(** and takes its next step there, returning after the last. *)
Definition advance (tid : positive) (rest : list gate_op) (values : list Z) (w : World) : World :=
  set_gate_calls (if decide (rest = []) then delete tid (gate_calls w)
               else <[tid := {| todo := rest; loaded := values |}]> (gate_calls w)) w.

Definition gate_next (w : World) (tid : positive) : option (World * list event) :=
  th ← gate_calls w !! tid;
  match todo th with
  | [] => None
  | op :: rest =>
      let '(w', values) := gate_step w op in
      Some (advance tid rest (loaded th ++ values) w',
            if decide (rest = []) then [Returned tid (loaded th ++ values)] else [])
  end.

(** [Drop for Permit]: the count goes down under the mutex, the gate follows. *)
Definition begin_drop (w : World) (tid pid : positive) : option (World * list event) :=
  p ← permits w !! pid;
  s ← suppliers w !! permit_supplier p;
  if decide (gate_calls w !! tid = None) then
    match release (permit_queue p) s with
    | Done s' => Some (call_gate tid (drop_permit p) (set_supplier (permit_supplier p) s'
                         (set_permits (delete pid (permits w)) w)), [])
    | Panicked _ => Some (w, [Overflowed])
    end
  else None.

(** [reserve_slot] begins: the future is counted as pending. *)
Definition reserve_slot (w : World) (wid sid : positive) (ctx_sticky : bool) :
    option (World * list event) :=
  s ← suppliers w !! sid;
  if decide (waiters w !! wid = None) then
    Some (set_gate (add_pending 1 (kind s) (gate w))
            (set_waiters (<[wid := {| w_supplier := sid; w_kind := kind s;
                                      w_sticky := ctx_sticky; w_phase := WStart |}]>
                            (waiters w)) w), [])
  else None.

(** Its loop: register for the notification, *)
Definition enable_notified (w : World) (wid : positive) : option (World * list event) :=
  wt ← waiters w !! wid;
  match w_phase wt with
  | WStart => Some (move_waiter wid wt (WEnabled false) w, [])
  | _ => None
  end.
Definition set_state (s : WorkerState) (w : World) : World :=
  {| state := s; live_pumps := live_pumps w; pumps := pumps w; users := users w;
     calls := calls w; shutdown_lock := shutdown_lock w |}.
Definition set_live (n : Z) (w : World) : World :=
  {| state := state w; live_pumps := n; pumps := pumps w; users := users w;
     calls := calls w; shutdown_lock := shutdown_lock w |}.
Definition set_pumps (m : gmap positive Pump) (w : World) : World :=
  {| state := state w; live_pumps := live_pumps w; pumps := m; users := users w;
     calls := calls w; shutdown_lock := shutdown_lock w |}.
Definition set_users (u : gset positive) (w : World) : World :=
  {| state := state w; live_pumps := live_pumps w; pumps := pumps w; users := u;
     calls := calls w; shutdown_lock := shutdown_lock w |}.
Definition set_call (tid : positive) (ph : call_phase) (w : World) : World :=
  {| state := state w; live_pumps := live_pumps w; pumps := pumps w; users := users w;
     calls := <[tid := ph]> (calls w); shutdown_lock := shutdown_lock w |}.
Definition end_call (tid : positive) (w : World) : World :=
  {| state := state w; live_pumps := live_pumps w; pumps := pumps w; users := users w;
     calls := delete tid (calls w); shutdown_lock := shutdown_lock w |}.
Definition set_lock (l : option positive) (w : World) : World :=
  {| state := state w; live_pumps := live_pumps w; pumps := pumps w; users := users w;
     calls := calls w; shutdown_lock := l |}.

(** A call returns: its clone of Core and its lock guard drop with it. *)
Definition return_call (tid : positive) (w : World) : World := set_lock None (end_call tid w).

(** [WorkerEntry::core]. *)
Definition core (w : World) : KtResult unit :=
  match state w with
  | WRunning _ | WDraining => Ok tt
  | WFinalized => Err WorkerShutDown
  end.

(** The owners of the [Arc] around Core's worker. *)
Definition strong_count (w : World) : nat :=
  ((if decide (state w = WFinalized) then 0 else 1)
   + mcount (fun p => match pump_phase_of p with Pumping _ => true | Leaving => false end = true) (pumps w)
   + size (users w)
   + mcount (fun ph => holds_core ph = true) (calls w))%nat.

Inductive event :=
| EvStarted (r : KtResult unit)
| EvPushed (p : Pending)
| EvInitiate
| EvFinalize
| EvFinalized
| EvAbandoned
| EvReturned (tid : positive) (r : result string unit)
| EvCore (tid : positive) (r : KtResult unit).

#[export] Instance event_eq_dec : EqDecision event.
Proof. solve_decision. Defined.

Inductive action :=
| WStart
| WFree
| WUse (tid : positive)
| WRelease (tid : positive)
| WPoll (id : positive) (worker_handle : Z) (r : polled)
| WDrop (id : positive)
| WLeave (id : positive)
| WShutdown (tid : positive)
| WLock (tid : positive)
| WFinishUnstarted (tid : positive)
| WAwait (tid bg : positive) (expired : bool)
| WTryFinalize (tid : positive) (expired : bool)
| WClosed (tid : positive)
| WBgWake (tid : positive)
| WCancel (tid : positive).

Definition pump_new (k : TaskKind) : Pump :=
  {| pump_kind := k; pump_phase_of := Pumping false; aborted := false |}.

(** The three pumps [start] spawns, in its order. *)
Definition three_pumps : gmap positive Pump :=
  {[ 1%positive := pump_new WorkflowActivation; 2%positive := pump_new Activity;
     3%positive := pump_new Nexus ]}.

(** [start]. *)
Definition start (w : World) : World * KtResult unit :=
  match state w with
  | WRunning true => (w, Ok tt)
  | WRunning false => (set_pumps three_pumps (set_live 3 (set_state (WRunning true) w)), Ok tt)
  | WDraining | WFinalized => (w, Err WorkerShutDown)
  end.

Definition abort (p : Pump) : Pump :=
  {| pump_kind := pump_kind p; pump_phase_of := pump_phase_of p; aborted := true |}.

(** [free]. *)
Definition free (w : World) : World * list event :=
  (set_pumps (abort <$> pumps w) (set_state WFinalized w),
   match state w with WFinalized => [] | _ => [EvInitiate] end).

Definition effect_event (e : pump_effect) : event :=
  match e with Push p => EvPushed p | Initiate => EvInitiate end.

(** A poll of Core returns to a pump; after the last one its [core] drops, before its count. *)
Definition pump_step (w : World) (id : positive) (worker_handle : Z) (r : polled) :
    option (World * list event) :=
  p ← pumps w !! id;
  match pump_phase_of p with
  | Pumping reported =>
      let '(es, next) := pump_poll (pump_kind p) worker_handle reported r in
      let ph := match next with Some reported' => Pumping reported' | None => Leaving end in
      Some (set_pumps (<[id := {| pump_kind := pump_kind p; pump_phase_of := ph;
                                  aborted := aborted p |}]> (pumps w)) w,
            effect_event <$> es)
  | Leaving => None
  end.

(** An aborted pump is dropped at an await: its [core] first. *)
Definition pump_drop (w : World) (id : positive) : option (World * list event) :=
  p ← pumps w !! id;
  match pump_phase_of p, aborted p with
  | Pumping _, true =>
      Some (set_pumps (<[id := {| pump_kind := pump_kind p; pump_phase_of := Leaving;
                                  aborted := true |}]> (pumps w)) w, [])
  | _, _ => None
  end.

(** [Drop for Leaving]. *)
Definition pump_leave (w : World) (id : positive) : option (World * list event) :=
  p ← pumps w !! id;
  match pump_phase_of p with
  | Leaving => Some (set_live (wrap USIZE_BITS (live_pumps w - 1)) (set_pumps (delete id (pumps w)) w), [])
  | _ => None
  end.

--

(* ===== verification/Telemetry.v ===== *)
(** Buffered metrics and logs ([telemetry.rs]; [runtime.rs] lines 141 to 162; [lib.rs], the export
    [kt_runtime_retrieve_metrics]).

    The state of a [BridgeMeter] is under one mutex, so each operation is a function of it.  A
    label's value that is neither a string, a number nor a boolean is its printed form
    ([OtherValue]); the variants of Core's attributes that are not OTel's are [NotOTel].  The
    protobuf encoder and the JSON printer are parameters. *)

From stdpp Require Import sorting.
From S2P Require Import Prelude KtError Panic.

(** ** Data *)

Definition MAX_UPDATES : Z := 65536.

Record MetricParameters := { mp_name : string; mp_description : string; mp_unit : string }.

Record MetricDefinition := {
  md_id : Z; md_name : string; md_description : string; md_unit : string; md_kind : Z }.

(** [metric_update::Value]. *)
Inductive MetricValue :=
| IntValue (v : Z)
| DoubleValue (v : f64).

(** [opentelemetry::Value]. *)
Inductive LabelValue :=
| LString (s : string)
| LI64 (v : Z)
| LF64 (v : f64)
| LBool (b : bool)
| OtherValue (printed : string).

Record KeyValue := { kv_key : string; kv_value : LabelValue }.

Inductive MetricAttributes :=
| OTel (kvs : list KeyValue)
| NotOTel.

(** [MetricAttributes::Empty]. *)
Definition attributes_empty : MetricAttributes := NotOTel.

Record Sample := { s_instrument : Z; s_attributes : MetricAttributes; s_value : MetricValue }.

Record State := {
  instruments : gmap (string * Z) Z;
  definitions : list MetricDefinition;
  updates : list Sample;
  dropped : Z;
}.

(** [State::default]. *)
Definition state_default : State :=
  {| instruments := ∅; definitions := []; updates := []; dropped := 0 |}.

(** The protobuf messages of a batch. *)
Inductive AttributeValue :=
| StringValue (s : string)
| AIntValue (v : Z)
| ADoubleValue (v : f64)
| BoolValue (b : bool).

...

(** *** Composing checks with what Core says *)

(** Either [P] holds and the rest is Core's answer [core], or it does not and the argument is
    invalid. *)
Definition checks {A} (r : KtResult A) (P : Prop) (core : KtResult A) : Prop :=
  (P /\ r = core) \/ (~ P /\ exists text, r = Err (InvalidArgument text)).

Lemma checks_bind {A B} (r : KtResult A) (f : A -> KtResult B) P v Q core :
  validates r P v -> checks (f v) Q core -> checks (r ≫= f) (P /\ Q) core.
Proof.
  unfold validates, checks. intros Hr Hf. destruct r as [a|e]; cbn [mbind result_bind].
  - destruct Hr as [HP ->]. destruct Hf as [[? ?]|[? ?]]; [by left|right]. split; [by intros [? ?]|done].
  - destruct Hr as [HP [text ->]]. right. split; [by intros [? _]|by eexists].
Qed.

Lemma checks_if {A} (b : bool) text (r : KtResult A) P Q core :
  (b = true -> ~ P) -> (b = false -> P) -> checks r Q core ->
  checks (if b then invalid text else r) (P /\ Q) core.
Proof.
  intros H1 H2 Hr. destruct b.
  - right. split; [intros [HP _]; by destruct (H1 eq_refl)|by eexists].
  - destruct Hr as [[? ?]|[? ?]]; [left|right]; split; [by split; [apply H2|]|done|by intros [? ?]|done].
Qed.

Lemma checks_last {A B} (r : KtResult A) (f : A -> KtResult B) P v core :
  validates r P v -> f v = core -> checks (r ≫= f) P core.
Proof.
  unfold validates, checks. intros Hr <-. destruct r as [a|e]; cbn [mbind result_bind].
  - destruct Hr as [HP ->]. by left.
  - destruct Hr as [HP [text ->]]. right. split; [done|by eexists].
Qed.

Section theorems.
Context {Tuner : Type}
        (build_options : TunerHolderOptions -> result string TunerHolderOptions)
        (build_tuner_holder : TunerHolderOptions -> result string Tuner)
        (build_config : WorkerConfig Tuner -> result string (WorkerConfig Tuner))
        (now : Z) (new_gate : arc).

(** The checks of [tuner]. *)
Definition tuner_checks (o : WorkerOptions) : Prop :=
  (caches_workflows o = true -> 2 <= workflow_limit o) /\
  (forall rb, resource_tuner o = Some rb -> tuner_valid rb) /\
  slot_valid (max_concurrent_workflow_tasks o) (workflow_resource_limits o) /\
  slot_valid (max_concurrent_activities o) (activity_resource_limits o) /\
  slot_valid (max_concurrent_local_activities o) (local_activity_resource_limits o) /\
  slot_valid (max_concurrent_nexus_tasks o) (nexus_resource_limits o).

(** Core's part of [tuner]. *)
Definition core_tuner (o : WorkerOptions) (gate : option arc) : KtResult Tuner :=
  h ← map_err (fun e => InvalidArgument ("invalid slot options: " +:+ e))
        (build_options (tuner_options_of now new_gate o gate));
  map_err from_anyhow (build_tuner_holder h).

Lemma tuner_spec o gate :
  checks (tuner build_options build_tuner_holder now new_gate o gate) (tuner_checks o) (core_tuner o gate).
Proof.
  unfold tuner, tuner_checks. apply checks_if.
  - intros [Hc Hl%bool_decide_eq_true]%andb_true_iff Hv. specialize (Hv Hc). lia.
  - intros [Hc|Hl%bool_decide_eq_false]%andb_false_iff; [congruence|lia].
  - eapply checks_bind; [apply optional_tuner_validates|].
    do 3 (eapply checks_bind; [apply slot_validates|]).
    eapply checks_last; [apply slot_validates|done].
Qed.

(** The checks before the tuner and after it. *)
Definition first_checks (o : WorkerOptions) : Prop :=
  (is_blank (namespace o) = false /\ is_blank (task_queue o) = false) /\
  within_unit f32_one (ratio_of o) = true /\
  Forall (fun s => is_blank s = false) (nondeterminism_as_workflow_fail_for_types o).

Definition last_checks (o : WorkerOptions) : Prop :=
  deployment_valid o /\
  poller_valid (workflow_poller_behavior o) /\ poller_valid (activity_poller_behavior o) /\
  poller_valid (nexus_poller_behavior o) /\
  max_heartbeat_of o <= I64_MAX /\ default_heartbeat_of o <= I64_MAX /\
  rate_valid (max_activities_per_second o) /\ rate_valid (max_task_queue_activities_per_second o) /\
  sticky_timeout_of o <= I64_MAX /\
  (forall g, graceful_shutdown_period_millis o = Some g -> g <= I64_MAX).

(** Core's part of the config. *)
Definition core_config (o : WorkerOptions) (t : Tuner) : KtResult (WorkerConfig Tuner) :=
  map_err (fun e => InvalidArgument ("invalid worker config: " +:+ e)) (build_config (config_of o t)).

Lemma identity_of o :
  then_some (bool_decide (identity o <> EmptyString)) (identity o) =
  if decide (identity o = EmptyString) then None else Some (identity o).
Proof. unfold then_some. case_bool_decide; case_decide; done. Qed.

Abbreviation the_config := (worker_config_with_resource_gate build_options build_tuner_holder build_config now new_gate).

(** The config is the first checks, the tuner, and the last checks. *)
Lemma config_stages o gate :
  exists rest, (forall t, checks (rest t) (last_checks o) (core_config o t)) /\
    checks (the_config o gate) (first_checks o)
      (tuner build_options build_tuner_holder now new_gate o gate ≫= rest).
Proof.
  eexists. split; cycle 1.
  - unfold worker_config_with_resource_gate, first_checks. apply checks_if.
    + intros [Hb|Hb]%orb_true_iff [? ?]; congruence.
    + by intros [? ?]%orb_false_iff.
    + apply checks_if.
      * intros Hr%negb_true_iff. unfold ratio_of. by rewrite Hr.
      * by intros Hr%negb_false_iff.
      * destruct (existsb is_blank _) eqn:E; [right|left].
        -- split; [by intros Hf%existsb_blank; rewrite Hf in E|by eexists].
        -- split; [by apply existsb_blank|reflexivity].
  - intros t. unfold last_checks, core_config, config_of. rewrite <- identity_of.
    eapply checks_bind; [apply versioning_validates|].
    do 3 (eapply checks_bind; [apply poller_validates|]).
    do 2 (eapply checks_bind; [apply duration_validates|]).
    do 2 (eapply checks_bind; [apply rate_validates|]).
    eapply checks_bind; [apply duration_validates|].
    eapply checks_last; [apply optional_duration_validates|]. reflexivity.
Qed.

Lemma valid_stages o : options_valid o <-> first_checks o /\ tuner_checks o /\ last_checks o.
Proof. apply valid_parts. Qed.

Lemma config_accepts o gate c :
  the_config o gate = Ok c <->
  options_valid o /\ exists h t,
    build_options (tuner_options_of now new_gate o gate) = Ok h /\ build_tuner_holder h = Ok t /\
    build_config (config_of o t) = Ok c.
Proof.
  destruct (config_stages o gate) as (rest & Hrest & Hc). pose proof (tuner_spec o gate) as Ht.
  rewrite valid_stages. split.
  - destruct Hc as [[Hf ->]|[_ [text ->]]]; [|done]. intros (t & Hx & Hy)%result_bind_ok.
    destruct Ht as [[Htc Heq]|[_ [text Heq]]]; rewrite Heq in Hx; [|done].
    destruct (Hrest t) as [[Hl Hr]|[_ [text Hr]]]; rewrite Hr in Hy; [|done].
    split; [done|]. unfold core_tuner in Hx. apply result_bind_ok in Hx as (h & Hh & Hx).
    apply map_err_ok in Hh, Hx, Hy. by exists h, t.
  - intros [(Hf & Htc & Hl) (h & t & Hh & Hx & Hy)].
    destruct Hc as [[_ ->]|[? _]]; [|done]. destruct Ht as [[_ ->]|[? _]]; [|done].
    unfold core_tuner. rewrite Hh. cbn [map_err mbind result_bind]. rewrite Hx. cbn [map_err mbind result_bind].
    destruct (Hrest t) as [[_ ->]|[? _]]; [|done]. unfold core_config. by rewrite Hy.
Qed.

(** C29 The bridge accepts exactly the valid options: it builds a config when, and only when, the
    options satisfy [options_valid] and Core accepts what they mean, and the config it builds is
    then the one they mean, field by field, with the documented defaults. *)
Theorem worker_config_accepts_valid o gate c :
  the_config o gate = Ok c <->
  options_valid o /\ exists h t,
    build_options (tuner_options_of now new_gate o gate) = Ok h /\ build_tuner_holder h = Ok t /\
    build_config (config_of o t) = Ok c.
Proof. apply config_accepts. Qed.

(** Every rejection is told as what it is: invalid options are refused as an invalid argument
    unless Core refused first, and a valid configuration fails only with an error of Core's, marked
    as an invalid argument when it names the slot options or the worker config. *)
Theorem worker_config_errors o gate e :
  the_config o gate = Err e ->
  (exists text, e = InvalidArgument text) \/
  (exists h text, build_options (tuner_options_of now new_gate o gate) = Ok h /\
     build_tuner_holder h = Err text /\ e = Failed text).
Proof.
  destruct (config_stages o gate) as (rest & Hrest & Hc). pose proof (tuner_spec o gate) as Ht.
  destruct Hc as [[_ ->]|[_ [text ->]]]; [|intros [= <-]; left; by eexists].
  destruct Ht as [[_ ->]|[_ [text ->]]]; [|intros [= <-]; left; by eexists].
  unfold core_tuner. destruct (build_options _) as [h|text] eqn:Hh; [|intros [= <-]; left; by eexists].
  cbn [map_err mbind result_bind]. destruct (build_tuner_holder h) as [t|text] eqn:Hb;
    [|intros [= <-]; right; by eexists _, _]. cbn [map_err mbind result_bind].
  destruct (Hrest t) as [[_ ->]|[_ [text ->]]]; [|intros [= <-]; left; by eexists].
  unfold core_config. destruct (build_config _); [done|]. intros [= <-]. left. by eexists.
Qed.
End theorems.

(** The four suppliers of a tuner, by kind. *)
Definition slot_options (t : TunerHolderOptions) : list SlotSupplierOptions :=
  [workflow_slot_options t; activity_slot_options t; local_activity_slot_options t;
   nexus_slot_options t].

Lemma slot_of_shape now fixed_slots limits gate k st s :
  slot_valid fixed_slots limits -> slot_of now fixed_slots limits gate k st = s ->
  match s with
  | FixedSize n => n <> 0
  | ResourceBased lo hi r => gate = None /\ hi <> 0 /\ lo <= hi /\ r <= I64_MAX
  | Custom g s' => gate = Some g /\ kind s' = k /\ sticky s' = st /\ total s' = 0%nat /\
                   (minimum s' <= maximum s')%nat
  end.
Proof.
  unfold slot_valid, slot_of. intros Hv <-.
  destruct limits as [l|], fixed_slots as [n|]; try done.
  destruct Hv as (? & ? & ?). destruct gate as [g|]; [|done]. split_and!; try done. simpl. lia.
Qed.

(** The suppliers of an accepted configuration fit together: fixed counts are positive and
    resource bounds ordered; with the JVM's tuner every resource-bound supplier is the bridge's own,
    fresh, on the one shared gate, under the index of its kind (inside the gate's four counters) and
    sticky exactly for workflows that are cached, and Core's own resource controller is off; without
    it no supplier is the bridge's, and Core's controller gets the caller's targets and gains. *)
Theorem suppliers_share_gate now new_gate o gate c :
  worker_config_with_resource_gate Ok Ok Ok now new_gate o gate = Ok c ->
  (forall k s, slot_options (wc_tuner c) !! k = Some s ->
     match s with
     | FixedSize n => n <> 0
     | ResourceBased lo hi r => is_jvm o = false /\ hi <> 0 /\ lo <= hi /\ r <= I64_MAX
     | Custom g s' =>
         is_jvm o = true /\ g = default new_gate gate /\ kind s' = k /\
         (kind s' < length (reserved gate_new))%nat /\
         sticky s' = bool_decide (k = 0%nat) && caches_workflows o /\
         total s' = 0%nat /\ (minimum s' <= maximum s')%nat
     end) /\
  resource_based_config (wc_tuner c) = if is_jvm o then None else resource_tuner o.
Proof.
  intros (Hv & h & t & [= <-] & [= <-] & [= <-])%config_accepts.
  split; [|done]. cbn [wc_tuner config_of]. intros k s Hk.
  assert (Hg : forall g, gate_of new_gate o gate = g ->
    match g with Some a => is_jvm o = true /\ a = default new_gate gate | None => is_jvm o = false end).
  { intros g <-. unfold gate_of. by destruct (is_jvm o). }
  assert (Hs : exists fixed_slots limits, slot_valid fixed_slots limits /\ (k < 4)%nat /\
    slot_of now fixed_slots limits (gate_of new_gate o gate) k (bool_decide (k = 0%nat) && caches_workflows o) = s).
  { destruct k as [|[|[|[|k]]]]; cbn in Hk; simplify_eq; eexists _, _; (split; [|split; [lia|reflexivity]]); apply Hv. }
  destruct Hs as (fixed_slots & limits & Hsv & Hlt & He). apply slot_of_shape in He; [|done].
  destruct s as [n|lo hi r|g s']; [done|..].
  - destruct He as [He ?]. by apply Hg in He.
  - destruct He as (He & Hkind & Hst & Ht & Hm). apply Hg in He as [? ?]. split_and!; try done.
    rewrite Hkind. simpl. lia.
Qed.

:: ASSIGNMENT ::
Out of the records above, pull the lines that include the word "WRunning".

:: SOLUTION ::
  | WRunning _ | WDraining => Ok tt
  | WRunning true => (w, Ok tt)
  | WRunning false => (set_pumps three_pumps (set_live 3 (set_state (WRunning true) w)), Ok tt)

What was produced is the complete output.